---------- AVAILABLE DATA ----------
(** ** What one copy touches *)

(** Any branch: the state afterwards is the state before, or the state
    before with one refused or declined call journalled, or the state of
    a stored write. *)
Lemma copy_found_state s tp psrc pdst x s' :
  copy_found s tp psrc pdst = (x, s') →
  s' = s
  ∨ (∃ v, s' = journal tp v s)
  ∨ (∃ v p', store pdst v = Some p'
       ∧ x = Ok (true, "")
       ∧ s' = {| elements := put_param tp p' (elements s);
                 set_calls := set_calls s ++ [(tp, v)] |}).
Proof.
  unfold copy_found. destruct (IsReadOnly pdst); [intros [= _ <-]; by left|].
  destruct (decide _); [intros [= _ <-]; by left|].
  destruct (read_result psrc); [|intros [= _ <-]; by left].
  destruct (unresolved _ _ _); [intros [= _ <-]; by left|].
  destruct (StorageType pdst); [intros [= _ <-]; by left|..];
    (destruct (set_result _ _ _ _) as [[u|msg] s0] eqn:E;
     [apply set_result_Ok in E
        as (_ & _ & [(_ & _ & ->)|(_ & _ & p' & Hp' & ->)]);
      intros [= <- <-]; right; [left|right]; eauto
     |apply set_result_Raise in E as ->; intros [= _ <-]; right; left; eauto]).
Qed.

Lemma put_param_lookup_ne r p (els : gmap Z Element) e :
  e ≠ r.1 → put_param r p els !! e = els !! e.
Proof.
  intros Hne. unfold put_param. destruct (els !! r.1); [|done].
  by rewrite lookup_insert_ne.
Qed.

Lemma elem_Parameters_put_ne s r p calls e :
  e ≠ r.1 →
  elem_Parameters {| elements := put_param r p (elements s);
                     set_calls := calls |} e
  = elem_Parameters s e.
Proof.
  intros Hne. unfold elem_Parameters. simpl.
  by rewrite put_param_lookup_ne.
Qed.

(** X8: whatever [_try_copy_by_name] returns, every element other than the
    destination is as before, the destination has as many parameters as
    before, every parameter other than the one found under the name is as
    before, and no parameter changes its definition, storage type or
    read-only flag. *)
Theorem copy_touches_one_parameter s src dst pname x s' :
  _try_copy_by_name src dst pname s = (x, s') →
  (∀ e, e ≠ dst → elements s' !! e = elements s !! e)
  ∧ length (elem_Parameters s' dst) = length (elem_Parameters s dst)
  ∧ (∀ i, find_param (_clean (Some pname)) (elem_Parameters s dst) ≠ Some i →
          elem_Parameters s' dst !! i = elem_Parameters s dst !! i)
  ∧ (∀ i p p', elem_Parameters s dst !! i = Some p →
               elem_Parameters s' dst !! i = Some p' →
               p_Definition p' = p_Definition p
               ∧ StorageType p' = StorageType p
               ∧ IsReadOnly p' = IsReadOnly p).
Proof.
  assert (∀ s0, elements s0 = elements s →
            (∀ e, e ≠ dst → elements s0 !! e = elements s !! e)
            ∧ length (elem_Parameters s0 dst) = length (elem_Parameters s dst)
            ∧ (∀ i, find_param (_clean (Some pname)) (elem_Parameters s dst) ≠ Some i →
                    elem_Parameters s0 dst !! i = elem_Parameters s dst !! i)
            ∧ (∀ i p p', elem_Parameters s dst !! i = Some p →
                         elem_Parameters s0 dst !! i = Some p' →
                         p_Definition p' = p_Definition p
                         ∧ StorageType p' = StorageType p
                         ∧ IsReadOnly p' = IsReadOnly p)) as Hsame.
  { intros s0 He. unfold elem_Parameters. rewrite He.
    split_and!; try done. intros i p p' H1 H2. by simplify_eq. }
  destruct (try_copy_inv src dst pname s)
    as [[_ ->]|[(_ & _ & ->)|(_ & i & j & psrc & pdst & Hi & Hj & Hs & Ht & ->)]];
    [intros [= _ <-]; by apply Hsame..|].
  intros [->|[(v & ->)|(v & p' & Hp' & _ & ->)]]%copy_found_state;
    [by apply Hsame..|].
  apply store_fields in Hp' as (Hd & Hst & Hro & _ & _ & _).
  split_and!.
  - intros e Hne. simpl. by apply put_param_lookup_ne.
  - rewrite (elem_Parameters_put s (dst, j) p' pdst _ Ht). apply length_insert.
  - intros i' Hi'. rewrite (elem_Parameters_put s (dst, j) p' pdst _ Ht).
    apply list_lookup_insert_ne. simpl. congruence.
  - intros i' p p'' H1. rewrite (elem_Parameters_put s (dst, j) p' pdst _ Ht).
    simpl.
    destruct (decide (j = i')) as [<-|Hne].
    + rewrite list_lookup_insert_eq by (by eapply lookup_lt_Some).
      intros [= <-]. unfold param_at in Ht. simpl in Ht. by simplify_eq.
    + rewrite list_lookup_insert_ne by done. intros. by simplify_eq.
Qed.

(** X9: one run of [_try_copy_by_name] makes at most one [Set] call, on the
    parameter found under the name on the destination; when it makes none,
    it reports failure. *)
Theorem copy_makes_at_most_one_set_call s src dst pname ok why s' :
  _try_copy_by_name src dst pname s = (Ok (ok, why), s') →
  (ok = false ∧ set_calls s' = set_calls s)
  ∨ ∃ j v, LookupParameter dst (_clean (Some pname)) s = (Ok (Some (dst, j)), s)
      ∧ set_calls s' = set_calls s ++ [((dst, j), v)].
Proof.
  destruct (try_copy_inv src dst pname s)
    as [[_ ->]|[(_ & _ & ->)|(_ & i & j & psrc & pdst & Hi & Hj & Hs & Ht & ->)]];
    [intros [= <- _ <-]; by left..|].
  assert (LookupParameter dst (_clean (Some pname)) s = (Ok (Some (dst, j)), s))
    as Hl by (unfold LookupParameter; by rewrite Hj).
  intros H. destruct (copy_found_state _ _ _ _ _ _ H)
    as [->|[(v & ->)|(v & p' & Hp' & _ & ->)]].
  - destruct ok; [|by left].
    apply copy_found_success in H as (_ & _ & _ & _ & _ & _ & _ & Hcase).
    assert (∃ v, set_calls s = set_calls s ++ [((dst, j), v)]) as [v Hs'].
    { destruct Hcase as [(_ & Hs')|(_ & p' & _ & Hs')];
        apply (f_equal set_calls) in Hs'; unfold journal in Hs';
        simpl in Hs'; eauto. }
    apply (f_equal length) in Hs'. rewrite length_app in Hs'. simpl in Hs'. lia.
  - right. by exists j, v.
  - right. by exists j, v.
Qed.

Lemma reaches_copy_inv s src dst pname sp tp :
  reaches_copy s src dst pname sp tp →
  ∃ i j psrc pdst,
    sp = (src, i) ∧ tp = (dst, j)
    ∧ param_at s sp = Some psrc ∧ param_at s tp = Some pdst
    ∧ IsReadOnly pdst = false
    ∧ StorageType psrc = StorageType pdst
    ∧ _try_copy_by_name src dst pname s = copy_found s tp psrc pdst.
Proof.
  intros (Hb & (i & -> & Hi)%LookupParameter_inv
             & (j & -> & Hj)%LookupParameter_inv & Hro & st & Hst1 & Hst2).
  destruct (try_copy_inv src dst pname s)
    as [[Hb' _]|[(_ & [?|?] & _)|(_ & i' & j' & ps & pt & Hi' & Hj' & Hs & Ht & ->)]];
    [congruence..|].
  simplify_eq.
  rewrite (attr_Some IsReadOnly _ _ _ Ht) in Hro.
  rewrite (attr_Some StorageType _ _ _ Ht) in Hst2.
  rewrite (attr_Some StorageType _ _ _ Hs) in Hst1.
  injection Hro as Hro. injection Hst1 as Hst1. injection Hst2 as Hst2.
  exists i, j, ps, pt. split_and!; try done. congruence.
Qed.

Lemma unresolved_false s st i :
  i = DB.ElementId.InvalidElementId ∨ is_Some (elements s !! i) →
  unresolved s st (PyElementId i) = false.
Proof.
  intros H. unfold unresolved. destruct st; try done.
  destruct H as [->|H].
  - by rewrite bool_decide_eq_false_2 by (intros ?; done).
  - rewrite (bool_decide_eq_false_2 (GetElement s i = None)).
    + apply andb_false_r.
    + unfold GetElement. by rewrite decide_True.
Qed.

Lemma unresolved_false_inv s i :
  unresolved s DB.StorageType.ElementId (PyElementId i) = false →
  i = DB.ElementId.InvalidElementId ∨ is_Some (elements s !! i).
Proof.
  unfold unresolved. intros [H|H]%andb_false_iff.
  - left. apply bool_decide_eq_false in H. by apply dec_stable in H.
  - right. apply bool_decide_eq_false in H. unfold GetElement in H.
    by destruct (decide (is_Some (elements s !! i))).
Qed.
----------
### [TRY IT]
Pull out all lines in the data above that include "every".

### [TASK OUTPUT]
(** X8: whatever [_try_copy_by_name] returns, every element other than the
    before, every parameter other than the one found under the name is as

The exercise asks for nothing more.